==== RECORDS PROVIDED

(** C5: a pipe connects two processes.  A process that waits in a read at one end of a
    pipe, whatever else is in the ring, and a process that writes [len] bytes which
    fit at the other end: the write answers [len] at once, and when the reader runs
    again, with the part of its buffer that is filled still mapped, its read answers a
    count, and its memory then holds, from the start of its buffer, the bytes that were
    in the ring and those of the writer's memory, in order, as far as there is room;
    the rest of the buffer is as it was. *)
Theorem pipe_connects_processes fuel id t1 t2 h1 h2 fd a len b m o1 o2 r n1 n2 sh d1 tb1 cw1 u1 as1 d2 tb2 cw2 u2 y :
  machine_inv y ->
  y_threads y !! t1 = Some h1 -> local_of (th_process h1) y = Some (d1, tb1, cw1, u1) ->
  y_threads y !! t2 = Some h2 -> th_wait h2 = Some (PRead o2 (b, m) IoEnd) ->
  local_of (th_process h2) y = Some (d2, tb2, cw2, u2) -> aspace d1 <> aspace d2 ->
  fo_get tb1 (as_usize fd) = Some o1 ->
  heap (k_files (y_k y)) !! o1 = Some (mkCell (KPipe r false) n1) ->
  heap (k_files (y_k y)) !! o2 = Some (mkCell (KPipe r true) n2) ->
  rings (k_files (y_k y)) !! r = Some sh ->
  0 < len -> Z.of_nat (length (contents (ring sh))) + len < Z.of_nat RING_BUFFER_SIZE -> 0 < m < 2 ^ 63 ->
  is_usize a -> get_as_slice Z a len (us_aspace u1) = (Ok (a, len), as1) ->
  let sent := contents (ring sh) ++ mem_read (us_mem u1) a (Z.to_nat len) in
  let k := Nat.min (length sent) (Z.to_nat m) in
  as_present (us_aspace u2) (b, b + Z.of_nat k) MF_WRITE = true ->
  exists y1 y2 v, exec fuel id t1 (C_write fd a len) y = Some (Done (Ok len), y1) /\
    resume t2 y1 = settle t2 (Done (Ok (Z.of_nat k))) y2 /\
    k_spaces (y_k y2) !! aspace d2 = Some v /\
    mem_read (us_mem v) b (Z.to_nat m) = take k sent ++ drop k (mem_read (us_mem u2) b (Z.to_nat m)).
Proof.
  intros Hi Ht1 Hl1 Ht2 Hwait Hl2 Ha Ho E1 E2 Er Hlen Hroom Hm Hua Hs sent k Hpres.
  destruct (both_ends_open y o1 o2 r n1 n2 Hi E1 E2) as (sh0 & Er0 & Hw & Hc & Hn). rewrite Er in Er0. injection Er0 as <-.
  destruct (do_write_pipe UC fd a len as1 o1 (view tb1 (k_files (y_k y))) cw1 u1 (y_dev y) r n1 sh Ho E1 Hn Er Hw Hc Hlen Hroom Hua Hs)
    as (sh' & Ew & Hw' & _ & Hq). fold sent in Hq.
  set (s1 := (with_ring r sh' (view tb1 (k_files (y_k y))), cw1, mkUState as1 (us_mem u1), y_dev y)) in *.
  destruct (local_of_put (th_process h2) d1 s1 y d2 tb2 cw2 u2 Hl2 Ha) as (tb & cw & Hl2').
  assert (sent <> []) as Hne.
  { intros E0. apply (f_equal length) in E0. unfold sent in E0. rewrite length_app, mem_read_length in E0. simpl in E0. lia. }
  destruct (resume_read_pipe e_br_read UC o2 b m (view tb (k_files (y_k (put_local d1 s1 y)))) cw u2 (y_dev (put_local d1 s1 y)) r n2 sh')
    as (f' & Et); [exact E2|apply lookup_insert_eq|done..|by rewrite Hq|by rewrite Hq|]. rewrite Hq in Et. fold k in Et.
  eexists _, _, _. split_and!.
  - unfold exec. rewrite Ht1. cbn [exec_files run_fs]. unfold may_wait.
    erewrite M_bind_ok; [|unfold on_process; rewrite Hl1, Ew; reflexivity]. reflexivity.
  - unfold resume. fold s1. change (y_threads (put_local d1 s1 y)) with (y_threads y). rewrite Ht2. cbn [mbind option_bind].
    rewrite Hwait. cbn [mbind option_bind turn]. unfold may_wait.
    erewrite M_bind_ok; [|unfold on_process; rewrite Hl2', Et; reflexivity]. reflexivity.
  - apply lookup_insert_eq.
  - cbn [us_mem]. match goal with |- mem_read (mem_write _ _ ?bs) _ _ = _ => rewrite <- (mem_read_write (us_mem u2) b bs) at 2; f_equal end.
    rewrite length_app, length_take, length_drop, mem_read_length. lia.
Qed.

(** A process that waits at an empty pipe is let go once no writer is left: its read
    answers 0, and its memory is as it was. *)
Theorem pipe_reader_sees_end t h b m o r n sh d tb cw u y :
  machine_inv y -> y_threads y !! t = Some h -> th_wait h = Some (PRead o (b, m) IoEnd) ->
  local_of (th_process h) y = Some (d, tb, cw, u) ->
  heap (k_files (y_k y)) !! o = Some (mkCell (KPipe r true) n) ->
  (forall x c, heap (k_files (y_k y)) !! x = Some c -> cell_kind c <> KPipe r false) ->
  rings (k_files (y_k y)) !! r = Some sh -> contents (ring sh) = [] -> 0 < m ->
  exists y' v, resume t y = settle t (Done (Ok 0)) y' /\ k_spaces (y_k y') !! aspace d = Some v /\
    mem_read (us_mem v) b (Z.to_nat m) = mem_read (us_mem u) b (Z.to_nat m).
Proof.
  intros [[Hf _] _] Ht Hwait Hl Ho Hno Er Hq Hm. pose proof (inv_ring _ _ Hf r) as Hr. simpl in Hr. rewrite Er in Hr.
  destruct Hr as [Hw Hr]. assert (closed sh = true) as Hc.
  { unfold closed. destruct Hr as [(_ & _ & x & c & Hx & Hk)|(-> & _)]; [by destruct (Hno x c Hx)|done]. }
  destruct (resume_read_end e_br_read UC o b m (view tb (k_files (y_k y))) cw u (y_dev y) r n sh Ho Er Hw Hc Hq Hm) as (f' & Et).
  eexists _, _. split_and!.
  - unfold resume. rewrite Ht. cbn [mbind option_bind]. rewrite Hwait. cbn [mbind option_bind turn]. unfold may_wait.
    erewrite M_bind_ok; [|unfold on_process; rewrite Hl, Et; reflexivity]. reflexivity.
  - apply lookup_insert_eq.
  - cbn [us_mem]. pose proof (mem_read_write (us_mem u) b (mem_read (us_mem u) b (Z.to_nat m))) as Hm'.
    by rewrite mem_read_length in Hm'.
Qed.
End OnMachine.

========

*WHAT TO PRODUCE*
Look back at the data above. Transcribe exactly the lines starting at the line that contains "let k := Nat.min" and ending at the line that contains "destruct (both_ends_open y".

*RESULT OF THE TASK*
  let k := Nat.min (length sent) (Z.to_nat m) in
  as_present (us_aspace u2) (b, b + Z.of_nat k) MF_WRITE = true ->
  exists y1 y2 v, exec fuel id t1 (C_write fd a len) y = Some (Done (Ok len), y1) /\
    resume t2 y1 = settle t2 (Done (Ok (Z.of_nat k))) y2 /\
    k_spaces (y_k y2) !! aspace d2 = Some v /\
    mem_read (us_mem v) b (Z.to_nat m) = take k sent ++ drop k (mem_read (us_mem u2) b (Z.to_nat m)).
Proof.
  intros Hi Ht1 Hl1 Ht2 Hwait Hl2 Ha Ho E1 E2 Er Hlen Hroom Hm Hua Hs sent k Hpres.
  destruct (both_ends_open y o1 o2 r n1 n2 Hi E1 E2) as (sh0 & Er0 & Hw & Hc & Hn). rewrite Er in Er0. injection Er0 as <-.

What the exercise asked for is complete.